Now, as is tradition once a new Batman film has been released, let us begin speculating / postulating / spreading crazy, crazy lies about who or what will appear in the sequel. I officially put forth the following theories for Batman 3, Gotham 0:
– Damon Wayans as the Riddler, a collegiate Kaczynski-type who terrorizes the citizens of Gotham while retaining the ability to walk among them (of course, the studio would probably save a lot of money if they just hired this guy to play the Riddler)
– Christopher Lloyd as Mr. Freeze, a global warming watchdog who takes things just a bit too far
– Cee-Lo from Gnarls Barkley as the Penguin, suave affluent hipster who seduces high society socialites with his soulful singing and then beats them to death with his umbrella
– Jack Black as King Tut, the bipolar Professor who wants to kidnap Batman and take him back to ancient Egypt for the ultimate paaaaar-TAAAAAYY!!!
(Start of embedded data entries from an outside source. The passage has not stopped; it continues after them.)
Lemma parse_spec addr args k n :
  sendable addr args → zlen (message_bytes addr args) <= n →
  parse_message (message_bytes addr args ++ k) n = Good (message_of addr args).
Proof.
  intros [Hs H0 Ha Hb Hl] Hn. pose proof (addr_fits _ _ Hl) as Hf.
  pose proof (padz_min addr) as Hpa. pose proof (padz_min (tag_string args)) as Hpt.
  pose proof (zlen_nonneg (args ≫= arg_bytes)) as Hpb. pose proof (message_bytes_len addr args) as El.
  unfold parse_message, message_bytes. rewrite (proj2 (Z.ltb_ge n 1)) by lia.
  rewrite <-!app_assoc. rewrite (head_app _ _ c_slash) by by apply head_app.
  cbn [readable]. rewrite ogood_bind. change (negb (c_slash =? c_slash)) with false. cbv iota.
  rewrite WOscString_of_padz by done. rewrite ogood_bind.
  change (WOscString_of (literal ",")) with (Good (osc_string (tag_string []))). rewrite ogood_bind, GetSize_spec.
  rewrite (proj2 (Z.leb_gt n _)) by lia. rewrite drop_zlen.
  pose proof (padz_bound (tag_string args)) as [? _].
  rewrite WOscString_of_padz, ogood_bind by (apply tag_string_nonzero || lia).
  cbn [osc_string ws_buffer readable]. rewrite ogood_bind. fold (osc_string (tag_string args)). rewrite GetSize_spec.
  rewrite wrap32_fits, <-zlen_app, app_assoc, drop_zlen by lia.
  destruct (padz_zero (tag_string args)) as [r ->]. cbn [tag_string app scan_args].
  change (classify c_comma) with TComma. cbv iota beta.
  destruct (scan_args_spec addr args [] (bare_message (osc_string addr) (osc_string (tag_string [])))
    (replicate r 0) k) as (m' & Em & Hm); [by unfold has_members|done..|].
  rewrite Em, ogood_bind. by apply Generate_spec.
Qed.

(** ** Typing *)

Definition count (c : Z) (tags : list Z) : nat := length (filter (λ d, d = c) tags).

(** The type tag is a comma and a letter per argument, and each array holds as
    many arguments as its letter occurs. *)
Definition typed_by (tags : list Z) (m : WOscMessage) : Prop :=
  wm_typeTag m = osc_string (c_comma :: tags)
  ∧ Forall (λ c, c ∈ [c_int; c_float; c_string; c_blob]) tags
  ∧ length (wm_ints m) = count c_int tags ∧ length (wm_floats m) = count c_float tags
  ∧ length (wm_strings m) = count c_string tags ∧ length (wm_blobs m) = count c_blob tags.

Lemma Generate_members m m' :
  GenerateBufferFromMembers m = Good m' →
  wm_typeTag m' = wm_typeTag m ∧ wm_ints m' = wm_ints m ∧ wm_floats m' = wm_floats m
  ∧ wm_strings m' = wm_strings m ∧ wm_blobs m' = wm_blobs m.
Proof. intros H. unfold GenerateBufferFromMembers in H. inv_ores; try done. Qed.

Lemma typed_generate tags m m' : typed_by tags m → GenerateBufferFromMembers m = Good m' → typed_by tags m'.
Proof.
  intros (Ht & Hl & Hi & Hf & Hs & Hb) H%Generate_members. destruct H as (E1 & E2 & E3 & E4 & E5).
  unfold typed_by. by rewrite E1, E2, E3, E4, E5.
Qed.

Lemma count_snoc c tags d : count c (tags ++ [d]) = (count c tags + count c [d])%nat.
Proof. unfold count. by rewrite filter_app, length_app. Qed.

Ltac count_lia :=
  rewrite ?length_app;
  repeat match goal with |- context [count ?a [?b]] =>
    let v := eval vm_compute in (count a [b]) in change (count a [b]) with v end;
  simpl; lia.

Section typing.
  Context (tags : list Z) (m : WOscMessage).
  Hypothesis Hm : typed_by tags m.
  Hypothesis Hl : zlen tags + 8 < 2 ^ 31.

Lemma typed_tag c :
    c ∈ [c_int; c_float; c_string; c_blob] →
    string_append_char (wm_typeTag m) c = Good (osc_string (c_comma :: tags ++ [c])).
  Proof.
    intros Hc. destruct Hm as (-> & Hall & _).
    apply (string_append_char_spec (c_comma :: tags)); [|set_solver|rewrite zlen_cons; lia].
    rewrite elem_of_cons. intros [?|Hx]; [done|]. rewrite Forall_forall in Hall. by apply Hall in Hx; set_solver.
  Qed.

  (** One more argument of the right type in its array. *)
Lemma typed_more c floats ints strings blobs m' :
    c ∈ [c_int; c_float; c_string; c_blob] →
    length ints = (count c_int tags + count c_int [c])%nat →
    length floats = (count c_float tags + count c_float [c])%nat →
    length strings = (count c_string tags + count c_string [c])%nat →
    length blobs = (count c_blob tags + count c_blob [c])%nat →
    GenerateBufferFromMembers (with_members (osc_string (c_comma :: tags ++ [c])) floats ints strings blobs m)
      = Good m' →
    typed_by (tags ++ [c]) m'.
  Proof.
    intros Hc Hi Hf Hs Hb H. eapply typed_generate, H. unfold typed_by. rewrite !count_snoc. simpl.
    split_and!; [done| |done..]. apply Forall_app. destruct Hm as (_ & ? & _). by rewrite Forall_singleton.
  Qed.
– The Jonas Brothers as all three Robins, simultaneously helping Batman solve crime while making pre-teen Gotham hearts swoon with their popular brand of faith-based pop rock
– CGI Ace the Bat-Hound voiced by a very bitter and sarcastic Norm MacDonald
– Yakoff Smirnoff as the weird Russian Batman who resides on Earth-30 in the alternate DC comics universe
– Verne Troyer as Bat-Mite (you saw it coming and there was nothing you could do)
None of this, I repeat, none of this is more insane or stupid than anything that was in Batman and Robin.